Copy out, from the entries below, each line holding the string "that".
(Input data Opens)
Definition disable_pag (self : Pipeline) : result unit * Pipeline :=
  if negb (do_perturbed_attention_guidance self) then (Raise ValueError, self)
  else
    match replace_processors self AttnProcessor2_0 with
    | (Ok tt, self') =>
        (Ok tt,
         {| unet := unet self';
            _pag_scale := None;
            _pag_adaptive_scaling := None;
            _pag_applied_layers := None;
            _pag_applied_layers_index := None;
            _pag_cfg := None;
            _is_pag_enabled := false |})
    | (Raise e, self') => (Raise e, self')
    end.

(** The attributes that the guidance combiner reads, once PAG is enabled. *)
Definition combiner_view (self : Pipeline) : option (PAGMixin (num:=num)) :=
  match _pag_scale self, _pag_adaptive_scaling self with
  | Some s, Some a => Some (combiner_attributes s a)
  | _, _ => None
  end.

End Mixin.

(** The layers that [pag_applied_layers] selects. *)
Definition selected (pag_applied_layers : list string) (name : string) : bool :=
  is_self_attn name && existsb (String.eqb (layer_type name)) pag_applied_layers.

(** [int(s)] for an optional sign followed by ASCII digits. *)
Fixpoint digits_value (acc : Z) (s : string) : option Z :=
  match s with
  | EmptyString => Some acc
  | String a rest =>
      let n := Z.of_nat (Ascii.nat_of_ascii a) in
      if (48 <=? n) && (n <=? 57) then digits_value (10 * acc + (n - 48)) rest
      else None
  end.

Definition decimal_int (s : string) : option Z :=
  match s with
  | EmptyString => None
  | String a rest =>
      if Ascii.eqb a "-"%char then
        match rest with
        | EmptyString => None
        | _ => option_map Z.opp (digits_value 0 rest)
        end
      else if Ascii.eqb a "+"%char then
        match rest with
        | EmptyString => None
        | _ => digits_value 0 rest
        end
      else digits_value 0 s
  end.

End PAG.


(** ** MeissonicInpaintPipeline: latent image ids and prompt handling *)

Section Meissonic.

Context {num : Type} {A : Arith num}.

(** [_prepare_latent_image_ids(batch_size, height, width, device, dtype)].
    The zeros are float32; adding the int64 [arange] converts each index
    to float32; the rows of the [(height // 2, width // 2, 3)] tensor are
    laid out row by row by [reshape].  [cast] is the elementwise
    conversion [.to(device=device, dtype=dtype)].  A negative size is
    refused by [torch.zeros]. *)
Definition _prepare_latent_image_ids {T : Type} (cast : num -> T)
  (batch_size height width : Z) : result (list (list T)) :=
  let h := height / 2 in
  let w := width / 2 in
  if (h <? 0) || (w <? 0) then Raise RuntimeError
  else
    Ok (flat_map
          (fun i =>
             map (fun j =>
                    map cast
                      [fzero;
                       fadd float32 fzero (of_int float32 i);
                       fadd float32 fzero (of_int float32 j)])
               (py_range w))
          (py_range h)).

(** The [img_ids] of one denoising iteration ([__call__], lines 360-375):
    [height] is the height of the preprocessed image and [batch], [rows],
    [cols] are [model_input.shape[0]], [shape[-2]] and [shape[-1]]. *)
Definition call_img_ids {T : Type} (cast : num -> T) (height : Z)
  (batch rows cols : Z) : result (list (list T)) :=
  if height =? 1024 then _prepare_latent_image_ids cast batch rows cols
  else _prepare_latent_image_ids cast batch (2 * rows) (2 * cols).

(** A [prompt] or [negative_prompt] argument: [None], a string or a list
    of strings. *)
Inductive prompt_arg : Type :=
| PromptNone
| PromptStr (s : string)
| PromptList (l : list string).

Definition is_none {T : Type} (o : option T) : bool :=
  match o with
  | None => true
  | Some _ => false
  end.

(** The three checks that open [__call__] (lines 208-229). *)
Definition call_check_inputs {E H : Type} (prompt : prompt_arg)
  (prompt_embeds : option E) (encoder_hidden_states : option H)
  (negative_prompt_embeds : option E)
  (negative_encoder_hidden_states : option H) : result unit :=
  if (negb (is_none prompt_embeds) && is_none encoder_hidden_states)
     || (is_none prompt_embeds && negb (is_none encoder_hidden_states))
  then Raise ValueError
  else if (negb (is_none negative_prompt_embeds)
           && is_none negative_encoder_hidden_states)
          || (is_none negative_prompt_embeds
              && negb (is_none negative_encoder_hidden_states))
  then Raise ValueError
  else if (match prompt with PromptNone => true | _ => false end
           && is_none prompt_embeds)
          || (match prompt with PromptNone => false | _ => true end
              && negb (is_none prompt_embeds))
  then Raise ValueError
  else Ok tt.

(** [t.repeat(n, 1, ...)]: the rows of [t], [n] times over. *)
Definition repeat_rows {X : Type} (rows : list X) (n : Z) : result (list X) :=
  if n <? 0 then Raise RuntimeError
  else Ok (concat (repeat rows (Z.to_nat n))).

(** [if isinstance(prompt, str): prompt = [prompt]] *)
Definition as_prompt_list (prompt : prompt_arg) : option (list string) :=
  match prompt with
  | PromptNone => None
  | PromptStr s => Some [s]
  | PromptList l => Some l
  end.

Section Encoding.

(** Embeddings are the lists of their rows along the batch dimension. *)
Variables E H : Type.

(** The tokenizer followed by the text encoder, which the pipeline is
    given: [text_embeds] and [hidden_states[-2]] for a list of prompts, or
    the exception they raise. *)
Variable encode : list string -> result (list E * list H).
(Input data Closes)
[Solution to this problem]
(** The attributes that the guidance combiner reads, once PAG is enabled. *)
(** The layers that [pag_applied_layers] selects. *)
(** The three checks that open [__call__] (lines 208-229). *)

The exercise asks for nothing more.